BMW xDrive is the marketing name for the four-wheel drive system found on the BMW X1, X3, X5, and X6 crossover sport activity vehicles. It is also optional on the 3 Series (2000–present), 4 Series (2014), 5 Series (2005–present), 6 Series (2012-present), and 7 Series (2010–present).
Instead of a permanent torque split (which the earlier systems feature), xDrive provides variable torque split between the front and rear axles through the use of a multi-plate wet clutch located in the gearbox on the output to the front drive shaft. This setup allows xDrive to modulate the torque split between the front and the rear axles, which is normally split at 40:60 ratio. If wheel slip is detected by the ABS/DSC system, xDrive can react within a tenth of a second to redistribute up to 100% of the engine power to the front or rear axle. The wet clutch is applied through a high speed electric servo motor turning a cam shaped actuator disc.
xDrive is connected to the ABS and DSC systems. In the case that wheelspin or directional instability still occurs while xDrive is or has been modulating the torque split, DSC will brake independent wheels to regain traction and improve directional stability without driver intervention.
The front and rear differentials in xDrive vehicles are an open differential design, thus relying on brake application by the DSC system to transfer power from the slipping wheel to the wheel with traction.
BMW’s Dynamic Performance Control torque-vectoring system works in unison with xDrive all-wheel drive and Dynamic Stability Control. DPC is a drivetrain and chassis control system that works to regulate traction and especially correct over- and understeer by actively spreading out drive forces across the rear axle. Torque is split not only between the front and rear wheels (xDrive) but also from side to side at the rear for improved agility and added stability (through the DPC rear axle). DPC works at all speeds and normal driving, not just during hard cornering, in order to steer the car. DPC also interfaces with DSC to initially try to correct the vehicle’s path using torque vectoring which results in smooth turns, whereas DSC by itself would only reduce engine power and apply the brakes to steer the vehicle.
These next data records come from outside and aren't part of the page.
(** * shmemq: a fixed-slot message queue in a named shared memory segment

    A shallow embedding of [shmemq.c] and of its driver [main.c], and the
    properties of the ring buffer, of the segment life cycle and of the
    driver.

    Integer types follow the LP64 data model the code is built for:
    [unsigned long], [size_t] and [off_t] are 64 bits wide, [unsigned int]
    and [int] are 32 bits wide.  Values are kept in [Z] and every
    wrap-around of the C arithmetic is written out with [to_ulong],
    [to_uint], [to_size_t] and [to_off_t].

    The ring buffer functions run in a monad over the mapped segment that
    logs what they do to it; an operation that C leaves undefined (a
    [memcpy] that leaves the payload array or the caller's buffer, [% 0],
    a mutex used in the wrong state) stops the computation.  The life
    cycle functions run in a state monad over the process and the shared
    memory name space.  One process is modelled: no other process runs
    between two steps of a call.  [printf] is left out and [malloc] and
    [strdup] succeed, as the code takes for granted.

    Two properties need more than that and get it: [created_object] is
    the created segment with the bytes that the object has beyond the
    payload array, which a copy that leaves the array reaches, and
    [shmemq_new_racing] is [shmemq_new] with a step of another process
    between its two calls of [shm_open].

    The driver [main.c] is embedded as well: what [main], [server] and
    [client] do to get and to give up their queues, in the same state
    monad, and the message loops of the two processes as a sequence of
    turns, one call of the queue interface each. *)

From Stdlib Require Import ZArith Lia Bool.
From stdpp Require Import base tactics option list gmap strings.
Lemma capture_pass fuel cursor tok bytes holes :
  0 <= cursor -> size - cursor <= Z.of_nat fuel * kChunk -> zlen bytes = size ->
  pass r base size tok (fun i => cursor <= i < size) bytes holes
    (capture_loop r base fuel size cursor tok bytes holes).
Proof using Hbase Hend.
  revert cursor tok bytes holes. induction fuel as [|fuel IH]; intros cursor tok bytes holes Hc Hf Hl;
    cbn [capture_loop]; (destruct (Z.ltb_spec cursor size) as [Hlt|Hge];
    [| exists false, bytes, holes, tok; split_and!; try done;
       [split; [done |]; by left | intros _; split;
        [split; [done |]; intros i Hi; split; [lia | done]
        | split; [by left | intros [?|(i & _ & ? & _)]; [done | lia]]]]]).
  { unfold kChunk in Hf. lia. }
  destruct (cancelled tok) as [stop tok1] eqn:Htok.
  assert (Hnone : tok = None -> stop = false /\ tok1 = None).
  { intros ->. simpl in Htok. by simplify_eq. }
  destruct stop.
  { exists true, bytes, holes, tok1. split_and!; try done. split; [done |]. by left. }
  set (want := Z.min kChunk (size - cursor)).
  assert (Hw : 1 <= want <= size - cursor) by (unfold want, kChunk; lia).
  set (s := mk_seg cursor want).
  assert (Hs : seg_ok size s) by (unfold seg_ok, s; simpl; lia).
  assert (HP : forall i, cursor <= i < size <-> inside s i \/ cursor + want <= i < size).
  { unfold inside, s. simpl. lia. }
  assert (Hone : pass r base size tok1 (in_stack [s]) bytes holes
            match read r (u64 (base + cursor)) want with
            | Some data => Some (false, splice cursor data bytes, holes, tok1)
            | None => bisect r base (rr_cost want) [s] tok1 bytes holes
            end).
  { destruct (read r (u64 (base + cursor)) want) as [data|] eqn:Hd.
    - pose proof (copied_read r base size Hbase Hend s data bytes Hs Hl Hd) as Hcp.
      exists false, (splice cursor data bytes), holes, tok1. split_and!; try done.
      { eapply copied_honest, Hcp. intros i. unfold inside. apply _. }
      intros _. split.
      { destruct Hcp as [HL HE]. split; [done |]. intros i Hi. unfold in_stack.
        rewrite Exists_cons, Exists_nil. destruct (HE i Hi) as [E1 E2]. split; [intros [?|[]]; auto |].
        intros Hn. apply E2. tauto. }
      split; [by left |]. intros [?|(i & Hi & Hin & Hm)]; [done |].
      apply Exists_cons in Hin as [Hin|?%Exists_nil]; [|done]. unfold inside in Hin. simpl in Hin.
      rewrite wrap_small in Hd by (unfold is_word; lia).
      assert (is_Some (mem r (base + cursor + (i - cursor)))) as [b Hb].
      { apply (proj1 (read_is_Some r _ want ltac:(lia)) (mk_is_Some _ _ Hd)). lia. }
      replace (base + cursor + (i - cursor)) with (base + i) in Hb by lia. congruence.
    - apply (bisect_pass r base size Hbase Hend); [unfold stack_cost; simpl; lia | by constructor | done]. }
  assert (Hone' : pass r base size tok (in_stack [s]) bytes holes
            match read r (u64 (base + cursor)) want with
            | Some data => Some (false, splice cursor data bytes, holes, tok1)
            | None => bisect r base (rr_cost want) [s] tok1 bytes holes
            end).
  { destruct Hone as (st & b' & h' & t' & E & Hh & Ht & Hd). exists st, b', h', t'.
    split_and!; try done; intros Hn; by apply Ht, Hnone. }
  clear Hone. destruct Hone' as (st & b' & h' & t' & E & Hrest).
  assert (HIH : st = false -> pass r base size tok (fun i => cursor <= i < size) bytes holes
                  (capture_loop r base fuel size (cursor + want) t' b' h')).
  { intros ->. eapply (pass_trans tok (in_stack [s]) (fun i => cursor + want <= i < size)).
    - intros i. unfold in_stack, inside. apply _.
    - intros i. apply _.
    - by exists false, b', h', t'.
    - done.
    - apply IH; [lia | unfold want in *; unfold kChunk in *; lia |].
      unfold zlen. rewrite (proj1 (proj1 Hrest)). exact Hl.
    - intros i. rewrite HP. unfold in_stack. rewrite Exists_cons, Exists_nil. tauto. }
  destruct (read r (u64 (base + cursor)) want) as [data|].
  { injection E as <- <- <- <-. by apply HIH. }
  rewrite E. destruct st; [| by apply HIH]. destruct Hrest as (Hh & Ht & _).
  by exists true, b', h', t'.
Qed.
End CaptureLoop.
The DPC differential features clutch packs on both output sides that are actuated by an electric motor. The clutch pack activates a planetary gearset which causes one wheel to be overdriven. A conventional control system will use the brakes to reduce the speed of the faster-moving wheel (which is the one with less traction) and reduce engine power. This leads to increased brake wear and slower than optimal progress. In contrast, the DPC system speeds up the slower moving wheel (the one with the most traction) in order to maintain stability when needed. For example, while turning, the outer wheel is overdriven to provide greater acceleration, using the traction advantage through the dynamic loading of the outboard wheel in cornering. Meanwhile, in an oversteer situation, the inner wheel is overdriven to regain traction balance.
The first application of DPC was introduced on the BMW X6, which began production in 2008 as a 2009 model, where it is a standard equipment.A test found that “the X6 feels hundreds of pounds lighter on its feet than an X5 [without DPC]” due to the benefit of DPC even though both vehicles have similar chassis dimensions. The BMW X5 M high performance variant also has standard DPC.